--- What needs to be done ---
Nothing in the data may be altered as it is transcribed.
[[ Records for this task, beginning ]]
Lemma plotted_efficiency_is_concluded_witness :
  match zip demo_runs demo_results with
  | [base; scaled] =>
      match summarise_mode "strong" [base; scaled] with
      | Ret s =>
          feqb (efficiency s.1) (f_lit 8 1) = true /\
          parse_scaling_efficiency type_name (sort_keys (mode_summary "now" [] "strong" [base; scaled] s.1))
            "strong" =
          Ret (mk_efficiency "strong"
            [mk_efficiency_point 1 (g_iteration_total_seconds base.2) (f_of_Z 1)
               (Some (g_throughput_samples_per_second base.2));
             mk_efficiency_point (coordinators (config scaled.1)) (g_iteration_total_seconds scaled.2)
               (efficiency s.1) (Some (g_throughput_samples_per_second scaled.2))])
      | Raise _ => False
      end
  | _ => False
  end.
Proof.
  cbn [zip zip_with demo_runs demo_results imap strong_points].
  set (base := (_, demo_result 1 16)). set (scaled := (_, demo_result 2 10)).
  assert (He : match summarise_mode "strong" [base; scaled] with
               | Ret s => feqb (efficiency s.1) (f_lit 8 1) | Raise _ => false end = true)
    by (by vm_compute).
  destruct (summarise_mode "strong" [base; scaled]) as [s|e] eqn:Hs.
  - split.
    + exact He.
    + apply (plotted_efficiency_is_concluded type_name "now" [] "strong" base scaled s Hs);
        [reflexivity|reflexivity|by vm_compute|by apply pfinb_pfin; vm_compute|by vm_compute].
  - discriminate He.
Defined.

(** A file whose points are out of order, with two runs of one coordinator *)
Definition demo_point (n seconds : Z) : json :=
  JObj [("configuration", JObj [("coordinators", JInt n)]);
        ("result", JObj [("iteration_total_seconds", JInt seconds)])]%string.

Definition demo_file : json :=
  JObj [("points", JList [demo_point 4 3; demo_point 1 9; demo_point 2 5; demo_point 1 10])]%string.

Lemma figure_input_typed_witness :
  match parse_scaling_efficiency type_name demo_file "strong" with
  | Ret se => scaling_efficiency_of demo_file "strong" se /\
      map e_coordinators (e_points se) = [1; 1; 2; 4] /\
      map e_efficiency (e_points se) =
        match mapO (fun n => fdiv (f_of_Z 10) (f_of_Z n)) [9; 10; 10; 12] with Ret l => l | _ => [] end
  | Raise _ => False
  end.
Proof.
  destruct (figure_input_typed type_name type_name demo_file "strong") as (_ & He & _).
  destruct (parse_scaling_efficiency type_name demo_file "strong") as [se|e] eqn:Hp.
  - split; [exact He|]. vm_compute in Hp. injection Hp as <-. split; vm_compute; reflexivity.
  - vm_compute in Hp. discriminate Hp.
Defined.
[[ Records for this task, end ]]
--- Solution to this problem ---
Lemma plotted_efficiency_is_concluded_witness :
  match zip demo_runs demo_results with
  | [base; scaled] =>
      match summarise_mode "strong" [base; scaled] with
      | Ret s =>
          feqb (efficiency s.1) (f_lit 8 1) = true /\
          parse_scaling_efficiency type_name (sort_keys (mode_summary "now" [] "strong" [base; scaled] s.1))
            "strong" =
          Ret (mk_efficiency "strong"
            [mk_efficiency_point 1 (g_iteration_total_seconds base.2) (f_of_Z 1)
               (Some (g_throughput_samples_per_second base.2));
             mk_efficiency_point (coordinators (config scaled.1)) (g_iteration_total_seconds scaled.2)
               (efficiency s.1) (Some (g_throughput_samples_per_second scaled.2))])
      | Raise _ => False
      end
  | _ => False
  end.
Proof.
  cbn [zip zip_with demo_runs demo_results imap strong_points].
  set (base := (_, demo_result 1 16)). set (scaled := (_, demo_result 2 10)).
  assert (He : match summarise_mode "strong" [base; scaled] with
               | Ret s => feqb (efficiency s.1) (f_lit 8 1) | Raise _ => false end = true)
    by (by vm_compute).
  destruct (summarise_mode "strong" [base; scaled]) as [s|e] eqn:Hs.
  - split.
    + exact He.
    + apply (plotted_efficiency_is_concluded type_name "now" [] "strong" base scaled s Hs);
        [reflexivity|reflexivity|by vm_compute|by apply pfinb_pfin; vm_compute|by vm_compute].
  - discriminate He.
Defined.

(** A file whose points are out of order, with two runs of one coordinator *)
Definition demo_point (n seconds : Z) : json :=
  JObj [("configuration", JObj [("coordinators", JInt n)]);
        ("result", JObj [("iteration_total_seconds", JInt seconds)])]%string.

Definition demo_file : json :=
  JObj [("points", JList [demo_point 4 3; demo_point 1 9; demo_point 2 5; demo_point 1 10])]%string.

Lemma figure_input_typed_witness :
  match parse_scaling_efficiency type_name demo_file "strong" with
  | Ret se => scaling_efficiency_of demo_file "strong" se /\
      map e_coordinators (e_points se) = [1; 1; 2; 4] /\
      map e_efficiency (e_points se) =
        match mapO (fun n => fdiv (f_of_Z 10) (f_of_Z n)) [9; 10; 10; 12] with Ret l => l | _ => [] end
  | Raise _ => False
  end.
Proof.
  destruct (figure_input_typed type_name type_name demo_file "strong") as (_ & He & _).
  destruct (parse_scaling_efficiency type_name demo_file "strong") as [se|e] eqn:Hp.
  - split; [exact He|]. vm_compute in Hp. injection Hp as <-. split; vm_compute; reflexivity.
  - vm_compute in Hp. discriminate Hp.
Defined.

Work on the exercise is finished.